> [DATA FOR THE TASK]

(** C8 (as amended): when the try block completes, with the array
    [scored], the call returns a rearrangement of [scored] cut by
    [slice(0, topK)]. When no score is NaN the rearrangement is the one
    of the stable sort by descending score, so a result never comes
    before one with a higher score; with a NaN among the scores the
    comparator is not consistent and the order is the engine's, of which
    nothing is said here. The array lists the pool in the order of the
    pool and is the same for every order of arrival of the responses,
    and so is the result; the sort looks at the scores only. The result
    has at most [topK] elements when [topK >= 0]. *)
Theorem semantic_results_ranked (toLowerCase : jsstring -> jsstring)
  (respond : nat -> Request -> Response) (sched : list nat)
  (query : jsstring) (topK : Z) (st : State) (scored : list SearchResult) :
  truthy (trim query) = true ->
  fst (scorePool respond sched (trim query)
         (slice 0 MAX_VERSES_TO_EMBED (verses st)) st) = Ok scored ->
  exists results sorted : list SearchResult,
    fst (semanticSearch toLowerCase respond sched query (Some topK) st)
    = Ok results /\
    results = slice 0 topK sorted /\
    sorted ≡ₚ scored /\
    (Forall scoreIsNumber scored -> sorted = sort scored) /\
    verse <$> scored = slice 0 MAX_VERSES_TO_EMBED (verses st) /\
    (forall sched',
        fst (scorePool respond sched' (trim query)
               (slice 0 MAX_VERSES_TO_EMBED (verses st)) st) = Ok scored /\
        fst (semanticSearch toLowerCase respond sched' query (Some topK) st)
        = Ok results) /\
    (forall f, sort (relabel f <$> scored) = relabel f <$> sort scored) /\
    (0 <= topK -> Z.of_nat (length results) <= topK) /\
    (Forall scoreIsNumber scored ->
     forall (i j : nat) (a b : SearchResult),
       (i < j)%nat ->
       results !! i = Some a ->
       results !! j = Some b ->
       (score b <=? score a)%float = true).
Proof.
  intros Hq Hok.
  assert (Hcall : forall sched',
             fst (scorePool respond sched' (trim query)
                    (slice 0 MAX_VERSES_TO_EMBED (verses st)) st) = Ok scored /\
             fst (semanticSearch toLowerCase respond sched' query (Some topK)
                    st)
             = Ok (slice 0 topK (sort scored))).
  { intros sched'.
    assert (Hok' : fst (scorePool respond sched' (trim query)
                          (slice 0 MAX_VERSES_TO_EMBED (verses st)) st)
                   = Ok scored).
    { apply scorePool_Ok. now apply (scorePool_Ok respond sched). }
    split; [exact Hok'|].
    rewrite (semanticSearch_unfold toLowerCase respond sched' query
               (Some topK) st Hq).
    destruct (scorePool respond sched' (trim query)
                (slice 0 MAX_VERSES_TO_EMBED (verses st)) st)
      as [[scored'|e] st']; simpl in *; congruence. }
  exists (slice 0 topK (sort scored)), (sort scored).
  split; [apply Hcall|]. split; [reflexivity|].
  split; [apply sort_Permutation|]. split; [reflexivity|]. split.
  { eapply semanticScores_verses. apply (scorePool_Ok respond sched).
    exact Hok. }
  split; [exact Hcall|]. split; [intros f; apply sort_relabel|]. split.
  - apply slice_0_length_le.
  - intros Hnum i j a b Hij Hi Hj.
    destruct (slice_0_sublist topK (sort scored)) as [n Hn].
    rewrite Hn in Hi, Hj.
    apply lookup_take_Some in Hi as [Hi _].
    apply lookup_take_Some in Hj as [Hj _].
    exact (sorted_lookup _ i j a b (sort_sorted scored Hnum) Hij Hi Hj).
Qed.

Lemma semantic_results_ranked_witness :
  exists results,
    fst (semanticSearch asciiLower healthy [1%nat; 0%nat] (lit "moon")
           (Some 2) (loaded twoLines)) = Ok results /\
    text <$> (verse <$> results) = [lit "the moon sets"; lit "the sun rises"] /\
    score <$> results = [1; 0]%float /\
    Z.of_nat (length results) <= 2.
Proof.
  eassert (Hok : fst (scorePool healthy [1%nat; 0%nat] (trim (lit "moon"))
                        (slice 0 MAX_VERSES_TO_EMBED
                           (verses (loaded twoLines)))
                        (loaded twoLines)) = Ok _)
    by (vm_compute; reflexivity).
  destruct (semantic_results_ranked asciiLower healthy [1%nat; 0%nat]
              (lit "moon") 2 (loaded twoLines) _ eq_refl Hok)
    as (results & sorted & H1 & Hr & _ & Hs & _ & _ & _ & H5 & _).
  exists results. split; [exact H1|].
  assert (Hn : sorted = sort _)
    by (apply Hs; repeat constructor; vm_compute; reflexivity).
  rewrite Hr, Hn.
  split; [vm_compute; reflexivity|].
  split; [vm_compute; reflexivity|].
  rewrite <- Hn, <- Hr. apply H5. lia.
Defined.

(** C8 as stated fails on two counts. For [topK = -1] the call
    returns one of the two scored records, more than [topK]; and a NaN
    among the scores (here from an infinite component) is neither above
    nor below anything for the comparator, so the result is not in
    order: the score 0 stands in front of the score 1. *)
Lemma ranking_needs_numbers_and_count :
  (exists results,
      fst (semanticSearch asciiLower healthy [] (lit "moon") (Some (-1))
             (loaded twoLines)) = Ok results /\
      length results = 1%nat /\
      ~ (Z.of_nat (length results) <= -1)) /\
  (exists a b c,
      fst (semanticSearch asciiLower overflowing [] (lit "east") (Some 3)
             (loaded threeLines)) = Ok [a; b; c] /\
      score a = 0%float /\ is_nan (score b) = true /\ score c = 1%float /\
      (score c <=? score a)%float = false).
Proof.
  split.
  - eexists. split; [vm_compute; reflexivity|]. split; [reflexivity|].
    simpl. lia.
  - eexists _, _, _. split; [vm_compute; reflexivity|].
    repeat split.
Qed.

(** ** White space around a query *)

Lemma trimStart_app_blank (pre s : jsstring) :
  Forall (fun c => isWhiteSpace c = true) pre ->
  trimStart (pre ++ s) = trimStart s.
Proof.
  induction 1 as [|c pre Hc _ IH]; simpl; [reflexivity|].
  now rewrite Hc.
Qed.

Lemma trimStart_nil (s : jsstring) :
  trimStart s = [] -> Forall (fun c => isWhiteSpace c = true) s.
Proof.
  induction s as [|c s IH]; simpl; [constructor|].
  destruct (isWhiteSpace c) eqn:Hc; [|discriminate].
  intros H. constructor; auto.
Qed.

Lemma trimStart_app (s post : jsstring) :
  trimStart s <> [] -> trimStart (s ++ post) = trimStart s ++ post.
Proof.
  induction s as [|c s IH]; simpl; [congruence|].
  destruct (isWhiteSpace c); auto.
Qed.

Lemma trimEnd_app_blank (s post : jsstring) :
  Forall (fun c => isWhiteSpace c = true) post ->
  trimEnd (s ++ post) = trimEnd s.
Proof.
  intros H. unfold trimEnd. rewrite rev_app_distr.
  rewrite trimStart_app_blank; [reflexivity|].
  now apply Forall_rev.
Qed.

(** Blanks in front of a string and after it do not reach its [trim]. *)
Lemma trim_padded (pre s post : jsstring) :
  Forall (fun c => isWhiteSpace c = true) pre ->
  Forall (fun c => isWhiteSpace c = true) post ->
  trim (pre ++ s ++ post) = trim s.
Proof.
  intros Hpre Hpost. unfold trim. rewrite trimStart_app_blank by assumption.
  destruct (trimStart s) as [|c t] eqn:E.
  - rewrite trimStart_blank; [reflexivity|].
    apply Forall_app. split; [now apply trimStart_nil | assumption].
  - rewrite trimStart_app by (rewrite E; discriminate).
    rewrite E. now apply trimEnd_app_blank.
Qed.

Lemma trimStart_split (s : jsstring) :
  exists pre,
    Forall (fun c => isWhiteSpace c = true) pre /\ s = pre ++ trimStart s.
Proof.
  induction s as [|c s (pre & Hpre & IH)]; simpl.
  - exists []. split; [constructor | reflexivity].
  - destruct (isWhiteSpace c) eqn:Hc.
    + exists (c :: pre). split; [now constructor|]. simpl. now f_equal.
    + exists []. split; [constructor | reflexivity].
Qed.

Lemma trimEnd_split (s : jsstring) :
  exists post,
    Forall (fun c => isWhiteSpace c = true) post /\ s = trimEnd s ++ post.
Proof.
  destruct (trimStart_split (rev s)) as (pre & Hpre & E).
  exists (rev pre). split; [now apply Forall_rev|].
  unfold trimEnd. rewrite <- rev_app_distr, <- E. now rewrite rev_involutive.
Qed.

> [TASK GOAL]
Look above for the line with "assert (Hcall : forall" and the line with "(Some 2) (loaded"; transcribe both and all lines in between, exactly, and nothing else.

> [EXPECTED OUTPUT]
  assert (Hcall : forall sched',
             fst (scorePool respond sched' (trim query)
                    (slice 0 MAX_VERSES_TO_EMBED (verses st)) st) = Ok scored /\
             fst (semanticSearch toLowerCase respond sched' query (Some topK)
                    st)
             = Ok (slice 0 topK (sort scored))).
  { intros sched'.
    assert (Hok' : fst (scorePool respond sched' (trim query)
                          (slice 0 MAX_VERSES_TO_EMBED (verses st)) st)
                   = Ok scored).
    { apply scorePool_Ok. now apply (scorePool_Ok respond sched). }
    split; [exact Hok'|].
    rewrite (semanticSearch_unfold toLowerCase respond sched' query
               (Some topK) st Hq).
    destruct (scorePool respond sched' (trim query)
                (slice 0 MAX_VERSES_TO_EMBED (verses st)) st)
      as [[scored'|e] st']; simpl in *; congruence. }
  exists (slice 0 topK (sort scored)), (sort scored).
  split; [apply Hcall|]. split; [reflexivity|].
  split; [apply sort_Permutation|]. split; [reflexivity|]. split.
  { eapply semanticScores_verses. apply (scorePool_Ok respond sched).
    exact Hok. }
  split; [exact Hcall|]. split; [intros f; apply sort_relabel|]. split.
  - apply slice_0_length_le.
  - intros Hnum i j a b Hij Hi Hj.
    destruct (slice_0_sublist topK (sort scored)) as [n Hn].
    rewrite Hn in Hi, Hj.
    apply lookup_take_Some in Hi as [Hi _].
    apply lookup_take_Some in Hj as [Hj _].
    exact (sorted_lookup _ i j a b (sort_sorted scored Hnum) Hij Hi Hj).
Qed.

Lemma semantic_results_ranked_witness :
  exists results,
    fst (semanticSearch asciiLower healthy [1%nat; 0%nat] (lit "moon")
           (Some 2) (loaded twoLines)) = Ok results /\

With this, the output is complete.